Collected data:
(* ===== verification/MiningExamples.v ===== *)
(** * Mining on concrete data

    A request that is short of validators, and blocks that are filled from a pool. *)

From stdpp Require Import base tactics numbers list gmap sorting strings.
From Stdlib Require Import ZArith Lia.
From S2P Require Import Prelude Stake Stakes Ars Hashes Superblock Versioning Tapi Merkle Rad Float Storage UtxoDb UtxoDbCorrect.
From S2P Require Import Utxo UtxoCorrect RepEngine Eligibility Epoch RadScript Transaction DataRequest DataRequestCorrect TxFactory.
From S2P Require Import TxFactoryCorrect Consensus Validation BlockValidation ValidationCorrect BlockValidationCorrect BlockRequests.
From S2P Require Import TxPool TxPoolBlock BlockExamples StalledChain Mining MiningCorrect.
Local Open Scope Z_scope.
Local Open Scope rust_scope.

#[local] Existing Instances toy_codecs toy_codec_laws.

(** ** A request that is short of validators *)

(** A request of epoch 25, when there were four validators; now there are none. *)
Definition short_state : DataRequestState := state_new ex_request [1] 25 None.
Definition short_pool : DataRequestPool := MkPool ∅ {[ 25 := {[ [77] ]} ]} {[ [77] := short_state ]} [] 3.

Lemma short_pool_ok : pool_ok short_pool.
Proof.
  split.
  - intros ep h. unfold short_pool. cbn [data_requests_by_epoch data_request_pool]. split.
    + destruct (decide (ep = 25)) as [->|Hne].
      * rewrite lookup_singleton_eq. cbn [default id]. intros ->%elem_of_singleton. exists short_state. by rewrite lookup_singleton_eq.
      * rewrite lookup_singleton_ne by done. cbn [default id]. by intros ?%elem_of_empty.
    + intros (st & [<- <-]%lookup_singleton_Some & _ & <-). rewrite lookup_singleton_eq. cbn. by apply elem_of_singleton.
  - intros ep hs. cbn [short_pool data_requests_by_epoch]. intros [_ <-]%lookup_singleton_Some. apply non_empty_singleton_L.
  - intros h st. cbn [short_pool data_request_pool]. intros [_ <-]%lookup_singleton_Some. split; cbn; try done; lia.
  - intros h r. cbn [short_pool waiting_for_reveal]. by rewrite lookup_empty.
  - cbn. unfold U16. lia.
Qed.

Lemma shortfall_witness :
  data_request_has_too_many_witnesses ex_request 4 V2_0 = false
  ∧ ∃ q1 sent, update_data_request_stages ex_sha256 short_pool (Some (validator_count (stakes_default : StakesTracker))) V2_0 = Some (q1, sent)
  ∧ ∀ q' r, ex_validate (ex_pool ex_coins) q1 stakes_default (ex_block 26 (MkTxns (MkMint 26 []) [] [] [] [] [] [] [])) ≠ Ret q' r.
Proof.
  split; [reflexivity|].
  destruct (shortfall_stalls_chain (D:=ex_db) ex_info Development ex_sha256 ex_tx_hash ex_header_hash ex_concat [] ex_verify ex_parse_key
    ex_parse_sig ex_from_slice ex_from_value ex_run_tally ex_encode_error short_pool [77] short_state stakes_default V2_0 short_pool_ok)
    as (q1 & sent & Hu & Hall); [apply lookup_singleton_eq|reflexivity|reflexivity|by vm_compute..|].
  exists q1, sent. split; [exact Hu|]. intros q' r. apply Hall. intros Hin. by apply elem_of_nil in Hin.
Defined.

(** ** A block from a pool *)

Definition mi_insert (p : TransactionsPool) (t : Transaction) (fee : Z) : TransactionsPool :=
  match TxPool.insert (ex_tx_hash None) ex_sha256 p t fee with Ret p' _ => p' | _ => p end.
(** The pool has the transfer of 7 of 10 coins, with a fee of 3. *)
Definition mi_pool : TransactionsPool := mi_insert pool_default (ValueTransfer ex_transfer) 3.
Definition mi_context (epoch : Z) (stakes : StakesTracker) : MiningContext :=
  MkMining epoch ex_epochs ex_constants (ex_wips epoch) (validator_count stakes) stakes.

Lemma mi_pool_txs : vt_iter mi_pool = [ex_transfer].
Proof. by vm_compute. Qed.

Definition mi_diff : UtxoDiff ex_db := utxo_diff_new (ex_pool ex_coins) 5.

Lemma mi_admitted stakes :
  admitted (D:=ex_db) ex_info ex_sha256 ex_tx_hash ex_parse_key ex_parse_sig (mi_context 5 stakes) [ex_transfer] mi_diff ex_transfer.
Proof.
  split; [done|by vm_compute|]. intros u fee sv Hu _.
  assert (utxo_set u = ex_pool ex_coins) as Hset.
  { induction Hu as [|u t u' _ IH _ Hup]; [done|]. apply update_keeps_set in Hup. by rewrite Hup. }
  unfold validate_transaction_signature. cbn [ex_transfer vt_signatures vt_inputs length zip_with]. rewrite decide_True by done.
  cbn [collect]. unfold validate_input_signature, validate_pkh_signature, utxo_diff_get. rewrite Hset.
  assert (Utxo.pool_get (ex_pool ex_coins) (ex_pointer 0) = Some (Some (MkOutput [1] 10 0))) as Hget by by vm_compute.
  cbn [fst output_pointer]. rewrite Hget. cbn [mbind option_bind]. case_decide; cbn; by eexists.
Qed.

Lemma mined_transfers_witness :
  vt_iter mi_pool = [ex_transfer]
  ∧ ∃ s r, fill (vt_body ex_info ex_tx_hash (mi_context 5 stakes_default)) (vt_iter mi_pool) (MkFilled mi_diff 0 0 []) = Some s
    ∧ f_txs s = [ex_transfer] ∧ f_fees s = 3
    ∧ each (vt_step ex_info ex_sha256 ex_tx_hash ex_parse_key ex_parse_sig (validation_context ex_info (mi_context 5 stakes_default) 5) 0)
        (f_txs s) (MkProgress mi_diff 0 [] [], 0, 0) = Ok (r, 0, f_weight s)
    ∧ p_utxo r = f_utxo s ∧ p_fee r = f_fees s.
Proof.
  split; [exact mi_pool_txs|].
  destruct (fill (vt_body ex_info ex_tx_hash (mi_context 5 stakes_default)) (vt_iter mi_pool) (MkFilled mi_diff 0 0 [])) as [s|] eqn:Hf.
  2: { exfalso. assert (match fill (vt_body ex_info ex_tx_hash (mi_context 5 stakes_default)) (vt_iter mi_pool) (MkFilled mi_diff 0 0 [])
         with Some _ => true | None => false end = true) as Hn by (vm_compute; reflexivity). rewrite Hf in Hn. discriminate Hn. }
  assert ((λ s, (f_txs s, f_fees s)) <$> fill (vt_body ex_info ex_tx_hash (mi_context 5 stakes_default)) (vt_iter mi_pool) (MkFilled mi_diff 0 0 [])
          = Some ([ex_transfer], 3)) as Hs by (vm_compute; reflexivity).
  rewrite Hf in Hs. cbn [fmap option_fmap option_map] in Hs. injection Hs as Ht Hfee.
  destruct (mined_transfers_accepted (D:=ex_db) ex_info ex_sha256 ex_tx_hash ex_parse_key ex_parse_sig (mi_context 5 stakes_default) mi_pool
    (ex_pool ex_coins) 5 0 [] s) as (r & Hr & Hu & Hp).
  - rewrite mi_pool_txs. apply Forall_singleton. apply mi_admitted.
  - intros t _. reflexivity.
  - exact Hf.
  - rewrite Hfee. unfold U64. lia.
  - exists s, r. split; [reflexivity|]. split; [exact Ht|]. split; [exact Hfee|]. split; [exact Hr|]. split; [exact Hu|exact Hp].
Defined.

(** The tally script does not panic; the report if it did. *)
Definition ex_try_tally reveals tally min commits wips many : option (option TallyMetaData * option (list Z)) :=
  Some (ex_run_tally reveals tally min commits wips many).
Definition ex_unknown (after : bool) (n : nat) : option TallyMetaData * option (list Z) := (None, None).

(** The block that the miner builds from the pool at epoch 5. *)
Definition mi_build :=
  build_block ex_info Development ex_sha256 ex_tx_hash ex_concat [] ex_try_tally ex_encode_error demo_visit (mi_context 5 stakes_default)
    mi_pool (ex_pool ex_coins) (pool_new 3) [9] ([], ex_key 1) [] [3] 5 None (Some [8]) 50 0.

Lemma built_block_witness :
  ∃ hd t p' q', mi_build = Some (hd, t, p', q')
  ∧ value_transfer_txns t = [ex_transfer] ∧ m_outputs (mint t) = [MkOutput [3] 6 0; MkOutput [8] 5 0]
  ∧ block_roots ex_tx_hash ex_concat [] V1_7 t = merkle_roots hd.
Proof.
  destruct mi_build as [[[[hd t] p'] q']|] eqn:Hb.
  2: { exfalso. assert (match mi_build with Some _ => true | None => false end = true) as Hn by (vm_compute; reflexivity).
       rewrite Hb in Hn. discriminate Hn. }
  assert ((λ r : BlockHeader * BlockTransactions * TransactionsPool * DataRequestPool,
             (value_transfer_txns r.1.1.2, m_outputs (mint r.1.1.2))) <$> mi_build
          = Some ([ex_transfer], [MkOutput [3] 6 0; MkOutput [8] 5 0])) as Hs by (vm_compute; reflexivity).
  rewrite Hb in Hs. cbn [fmap option_fmap option_map fst snd] in Hs. injection Hs as Ht Hm.
  exists hd, t, p', q'. split; [reflexivity|]. split; [exact Ht|]. split; [exact Hm|].
  assert (0 ≤ 50 ≤ 100) as Hp by lia.
  exact (proj1 (proj2 (built_block_shape (D:=ex_db) ex_info Development ex_sha256 ex_tx_hash ex_concat [] ex_parse_sig ex_try_tally ex_unknown ex_encode_error demo_visit
    (mi_context 5 stakes_default) mi_pool (ex_pool ex_coins) (pool_new 3) [9] ([], ex_key 1) [] [3] 5 None (Some [8]) 50 0 hd t p' q'
    (λ x, eq_refl) Hp Hb))).
Defined.

(** ** Tallies *)

(** A request whose round of commits ended without any. *)
Definition mi_state : DataRequestState := set_stage (state_new ex_request [1] 3 None) TALLY.
Definition mi_requests : DataRequestPool := MkPool ∅ ∅ {[ [77] := mi_state ]} [] 3.

Lemma created_tallies_witness :
  ∃ l, create_tally_transactions ex_info Development ex_sha256 ex_try_tally ex_unknown ex_encode_error demo_visit (mi_context 5 stakes_default) mi_requests = Some l
  ∧ t_dr_pointer <$> l = [[77]] ∧ NoDup (t_dr_pointer <$> l).
Proof.
  destruct (create_tally_transactions ex_info Development ex_sha256 ex_try_tally ex_unknown ex_encode_error demo_visit (mi_context 5 stakes_default) mi_requests)
    as [l|] eqn:Hl.
  2: { exfalso. assert (match create_tally_transactions ex_info Development ex_sha256 ex_try_tally ex_unknown ex_encode_error demo_visit (mi_context 5 stakes_default) mi_requests
         with Some _ => true | None => false end = true) as Hn by (vm_compute; reflexivity). rewrite Hl in Hn. discriminate Hn. }
  exists l. split; [reflexivity|]. split.
  - assert (match create_tally_transactions ex_info Development ex_sha256 ex_try_tally ex_unknown ex_encode_error demo_visit (mi_context 5 stakes_default) mi_requests
      with Some l => t_dr_pointer <$> l | None => [] end = [[77]]) as Hs by (vm_compute; reflexivity). rewrite Hl in Hs. exact Hs.
  - exact (proj1 (created_tallies_expected ex_info Development ex_sha256 ex_try_tally ex_unknown ex_encode_error demo_visit (mi_context 5 stakes_default) mi_requests l
      demo_visit_perm ltac:(discriminate) Hl)).
Defined.

(** ** Full unstakes *)

(** The withdrawal of the whole stake of validator 4. *)
Definition mi_unstake : UnstakeTransaction :=
  {| u_operator := [4]; u_withdrawal := MkOutput [1] 9999999999999 3600; u_fee := 1; u_nonce := 1; u_signature := ex_sig 1 |}.

Lemma full_unstake_witness :
  ∃ r, validate_unstake_transaction ex_info ex_sha256 ex_tx_hash ex_verify ex_parse_key ex_parse_sig mi_unstake 25 ex_staked
         (get_validator_min_stake_nanowits ex_info 25) (get_unstaking_delay_seconds ex_info Development 25) = Ok r
  ∧ unstake_possible ex_info (mi_context 25 ex_staked) mi_unstake = Some false.
Proof.
  exists (1, unstake_weight mi_unstake, [u_withdrawal mi_unstake]).
  assert (validate_unstake_transaction ex_info ex_sha256 ex_tx_hash ex_verify ex_parse_key ex_parse_sig mi_unstake 25 ex_staked
         (get_validator_min_stake_nanowits ex_info 25) (get_unstaking_delay_seconds ex_info Development 25)
       = Ok (1, unstake_weight mi_unstake, [u_withdrawal mi_unstake])) as Hv by (vm_compute; reflexivity).
  split; [exact Hv|].
  destruct (staked_entry ex_staked [4] [1]) as [[entry|]| |] eqn:He; [|exfalso; revert He; vm_compute; discriminate..].
  assert ((match staked_entry ex_staked [4] [1] with Ok (Some e) => coins (evalue e) | _ => 0 end) = 10000000000000) as Hc by (vm_compute; reflexivity).
  rewrite He in Hc.
  apply (full_unstake_never_mined ex_info Development ex_sha256 ex_tx_hash ex_verify ex_parse_key ex_parse_sig (mi_context 25 ex_staked) mi_unstake entry _ Hv He).
  - rewrite Hc. reflexivity.
  - rewrite Hc. unfold fits, U64. lia.
  - cbn. lia.
  - cbn. lia.
Defined.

_Activity_
Work through the records above. Copy every line with the string "Scope".

_Written response_
Local Open Scope Z_scope.
Local Open Scope rust_scope.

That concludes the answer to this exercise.